(* ===== verification/AllowedFast.v ===== *)
(** * The allowed-fast set (crates/bit_rev/src/allowed_fast.rs)

    The pieces a peer may request while it is choked, derived from its address
    and the info hash by iterating SHA-1, which is the argument [sha1].  The loop
    ends when enough different pieces have come up; [fuel] bounds its rounds. *)

From S2P Require Import Prelude.

Definition DEFAULT_ALLOWED_FAST_SET_SIZE : nat := 10.

Section FastSet.
Context (sha1 : bytes -> bytes) (piece_count : u32) (target : nat).

(** Word [i] of the digest, as a piece. *)
Definition fast_index (digest : bytes) (i : nat) : option u32 :=
  y ← slice digest (i * 4) (i * 4 + 4);
  Some (of_be y mod piece_count).

(** The loop over the five words of a digest. *)
Fixpoint fast_words (digest : bytes) (ws : list nat) (set : list u32) : option (list u32) :=
  match ws with
  | [] => Some set
  | i :: ws =>
      if (target <=? length set)%nat then Some set
      else
        index ← fast_index digest i;
        fast_words digest ws (if bool_decide (index ∈ set) then set else set ++ [index])
  end.

Fixpoint fast_loop (fuel : nat) (x : bytes) (set : list u32) : option (list u32) :=
  if (target <=? length set)%nat then Some set
  else match fuel with
  | O => None
  | S fuel =>
      let digest := sha1 x in
      set ← fast_words digest (seq 0 5) set;
      fast_loop fuel digest set
  end.
End FastSet.

Definition generate_allowed_fast (fuel : nat) (sha1 : bytes -> bytes) (ip : u32) (info_hash : bytes)
    (piece_count : u32) (k : nat) : option (list u32) :=
  if (piece_count =? 0) || (k =? 0)%nat then Some []
  else
    let octets := be_bytes 4 ip in
    let x := <[3%nat := 0]> octets ++ info_hash in
    fast_loop sha1 piece_count (Nat.min k (Z.to_nat piece_count)) fuel x [].

Definition generate_allowed_fast_for_ip (fuel : nat) (sha1 : bytes -> bytes) (ip : IpAddr) (info_hash : bytes)
    (piece_count : u32) (k : nat) : option (list u32) :=
  match ip with
  | IpV4 ip => generate_allowed_fast fuel sha1 ip info_hash piece_count k
  | IpV6 _ => Some []
  end.

(** ** The reference: the first different pieces of the digest chain *)

(** Append the elements of [l] that are new. *)
Definition nub_onto (set l : list u32) : list u32 :=
  fold_left (fun set i => if bool_decide (i ∈ set) then set else set ++ [i]) l set.

(** The pieces of the words of a digest, and of [n] digests from [x] on. *)
Definition digest_pieces (piece_count : u32) (digest : bytes) : list u32 :=
  map (fun i => of_be (take 4 (drop (i * 4) digest)) mod piece_count) (seq 0 5).

Fixpoint chain_pieces (sha1 : bytes -> bytes) (piece_count : u32) (n : nat) (x : bytes) : list u32 :=
  match n with
  | O => []
  | S n => digest_pieces piece_count (sha1 x) ++ chain_pieces sha1 piece_count n (sha1 x)
  end.

Lemma nub_onto_prefix l set : set `prefix_of` nub_onto set l.
Proof.
  revert set. induction l as [|i l IH]; intros set; [done|]. cbn. case_bool_decide; [apply IH|].
  etrans; [|apply IH]. by apply prefix_app_r.
Qed.

Lemma nub_onto_app set l l' : nub_onto set (l ++ l') = nub_onto (nub_onto set l) l'.
Proof. unfold nub_onto. apply fold_left_app. Qed.

Lemma nub_onto_full target set l : length set = target -> take target (nub_onto set l) = set.
Proof. intros <-. destruct (nub_onto_prefix l set) as [t ->]. by rewrite take_app_length. Qed.

(** What is cut off does not matter to what follows. *)
Lemma nub_onto_take target set l :
  (target <= length set)%nat -> take target (nub_onto set l) = take target set.
Proof. intros H. destruct (nub_onto_prefix l set) as [t ->]. by rewrite take_app_le. Qed.

Lemma nub_onto_ok piece_count l set :
  0 < piece_count -> Forall (fun i => 0 <= i < piece_count) l -> Forall (fun i => 0 <= i < piece_count) set -> NoDup set ->
  NoDup (nub_onto set l) /\ Forall (fun i => 0 <= i < piece_count) (nub_onto set l).
Proof.
  intros Hp. revert set. induction l as [|i l IH]; intros set Hl Hs Hn; [done|]. apply Forall_cons in Hl as [Hi Hl].
  cbn. case_bool_decide as Hin; [by apply IH|]. apply IH; [done|by apply Forall_app_2, Forall_singleton|].
  apply NoDup_app. split_and!; [done| |apply NoDup_singleton]. by intros j Hj ->%list_elem_of_singleton.
Qed.

Section Spec.
Context (sha1 : bytes -> bytes) (Hsha : forall x, length (sha1 x) = 20%nat) (piece_count : u32) (target : nat).

Lemma fast_words_spec x ws set :
  Forall (fun i => (i < 5)%nat) ws -> (length set <= target)%nat ->
  fast_words piece_count target (sha1 x) ws set =
    Some (take target (nub_onto set (map (fun i => of_be (take 4 (drop (i * 4) (sha1 x))) mod piece_count) ws))).
Proof.
  revert set. induction ws as [|i ws IH]; intros set His Hlen; cbn [fast_words map].
  { cbn. by rewrite take_ge. }
  apply Forall_cons in His as [Hi His]. destruct (Nat.leb_spec target (length set)).
  { f_equal. symmetry. apply nub_onto_full. lia. }
  unfold fast_index. rewrite slice_total by (rewrite Hsha; lia). red_bind. replace (i * 4 + 4 - i * 4)%nat with 4%nat by lia.
  set (j := of_be _ mod _). rewrite IH; [| done|case_bool_decide; [lia|rewrite length_app; cbn; lia]].
  done.
Qed.

(** The loop from [set] on yields the first [target] different pieces of the
    chain as soon as [fuel] digests contain so many. *)
Lemma fast_loop_spec fuel x set :
  (length set <= target)%nat ->
  let all := nub_onto set (chain_pieces sha1 piece_count fuel x) in
  fast_loop sha1 piece_count target fuel x set =
    if (target <=? length all)%nat then Some (take target all) else None.
Proof.
  cbn zeta. revert x set. induction fuel as [|fuel IH]; intros x set Hlen.
  - cbn [chain_pieces fast_loop]. change (nub_onto set []) with set. destruct (Nat.leb_spec target (length set)); [|done].
    by rewrite take_ge by lia.
  - cbn [fast_loop chain_pieces]. destruct (Nat.leb_spec target (length set)) as [Hge|Hlt].
    + pose proof (prefix_length _ _ (nub_onto_prefix (digest_pieces piece_count (sha1 x) ++ chain_pieces sha1 piece_count fuel (sha1 x)) set)).
      rewrite (proj2 (Nat.leb_le _ _)) by lia. f_equal. symmetry. apply nub_onto_full. lia.
    + rewrite fast_words_spec; [|by apply Forall_forall; intros i Hi%list_elem_of_In%in_seq; lia|lia]. red_bind.
      fold (digest_pieces piece_count (sha1 x)). set (a := nub_onto set (digest_pieces _ _)).
      rewrite IH by (rewrite length_take; lia). rewrite nub_onto_app. fold a.
      destruct (Nat.le_gt_cases (length a) target) as [Hle|Hgt].
      * by rewrite (take_ge a) by done.
      * pose proof (prefix_length _ _ (nub_onto_prefix (chain_pieces sha1 piece_count fuel (sha1 x)) a)).
        pose proof (prefix_length _ _ (nub_onto_prefix (chain_pieces sha1 piece_count fuel (sha1 x)) (take target a))) as Hp.
        rewrite length_take, Nat.min_l in Hp by lia. rewrite !(proj2 (Nat.leb_le _ _)) by lia.
        f_equal. rewrite nub_onto_full by (rewrite length_take; lia). by rewrite nub_onto_take by lia.
Qed.
End Spec.

Lemma chain_pieces_range sha1 piece_count n x :
  0 < piece_count -> Forall (fun i => 0 <= i < piece_count) (chain_pieces sha1 piece_count n x).
Proof.
  intros Hp. revert x. induction n as [|n IH]; intros x; cbn [chain_pieces]; [constructor|]. apply Forall_app_2; [|done].
  apply Forall_map, Forall_forall. intros i _. cbn. apply Z.mod_pos_bound. done.
Qed.

(** The set has exactly [min k piece_count] different pieces of the torrent; it is
    the start of the digest chain of the /24 network of the address. *)
Lemma allowed_fast_set fuel sha1 ip info_hash piece_count k set :
  (forall x, length (sha1 x) = 20%nat) -> 0 < piece_count -> (0 < k)%nat ->
  generate_allowed_fast fuel sha1 ip info_hash piece_count k = Some set ->
  NoDup set /\ length set = Nat.min k (Z.to_nat piece_count) /\ Forall (fun i => 0 <= i < piece_count) set /\
  set `prefix_of` nub_onto [] (chain_pieces sha1 piece_count fuel (<[3%nat := 0]> (be_bytes 4 ip) ++ info_hash)).
Proof.
  intros Hsha Hp Hk. unfold generate_allowed_fast. rewrite (proj2 (Z.eqb_neq _ _)) by lia.
  rewrite (proj2 (Nat.eqb_neq _ _)) by lia. cbn [orb]. rewrite fast_loop_spec by (done || (cbn; lia)).
  set (x := _ ++ info_hash). set (target := Nat.min _ _). destruct (Nat.leb_spec target (length (nub_onto [] (chain_pieces sha1 piece_count fuel x)))); [|done].
  intros [= <-]. destruct (nub_onto_ok piece_count (chain_pieces sha1 piece_count fuel x) []) as [Hn Hf];
    [done|by apply chain_pieces_range|constructor|constructor|].
  split_and!; [by eapply sublist_NoDup; [|apply sublist_take]|rewrite length_take; lia|by apply Forall_take|].
  eexists. symmetry. apply take_drop.
Qed.
(** ** What the peer has *)

Definition record_have_hint (hint : PeerHaveHint) : M () := hmod (set_h_hint hint).

Definition record_have_index (index : u32) : M () :=
  let* hint := hget h_have_hint in
  match hint with
  | HintUnknown => hmod (set_h_hint (HintHaves [index]))
  | HintHaves indices => if bool_decide (index ∈ indices) then ret () else hmod (set_h_hint (HintHaves (indices ++ [index])))
  | HintAll | HintNone | HintBitfield _ => ret ()
  end.

(** A bitfield the peer has now instead of the one kept for it. *)
Definition replace_bitfield (next : Bitfield) : M () :=
  let* state := own_state in
  match state with
  | Some ps => dmod (fun d => apply_peer_bitfield d (ps_bitfield ps) next) >>> upd_state (set_ps_bitfield next)
  | None => ret ()
  end.

Definition apply_have (index : u32) : M () :=
  let* state := own_state in
  match state with
  | Some ps =>
      let* (_, bf) := dop (fun d => let '(b, bf, d) := apply_peer_have d (ps_bitfield ps) index in (b, bf, d)) in
      upd_state (set_ps_bitfield bf)
  | None => ret ()
  end.

Definition piece_count (d : DownloadState) : nat := length (dl_pieces d).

━━━━━━━━━━━━━━━━

§ **Work to be completed**
The first line of the records and every line down to the line with "Definition fast_index (digest" must be quoted exactly; leave out all else.

§ **Response to this task**
(* ===== verification/AllowedFast.v ===== *)
(** * The allowed-fast set (crates/bit_rev/src/allowed_fast.rs)

    The pieces a peer may request while it is choked, derived from its address
    and the info hash by iterating SHA-1, which is the argument [sha1].  The loop
    ends when enough different pieces have come up; [fuel] bounds its rounds. *)

From S2P Require Import Prelude.

Definition DEFAULT_ALLOWED_FAST_SET_SIZE : nat := 10.

Section FastSet.
Context (sha1 : bytes -> bytes) (piece_count : u32) (target : nat).

(** Word [i] of the digest, as a piece. *)
Definition fast_index (digest : bytes) (i : nat) : option u32 :=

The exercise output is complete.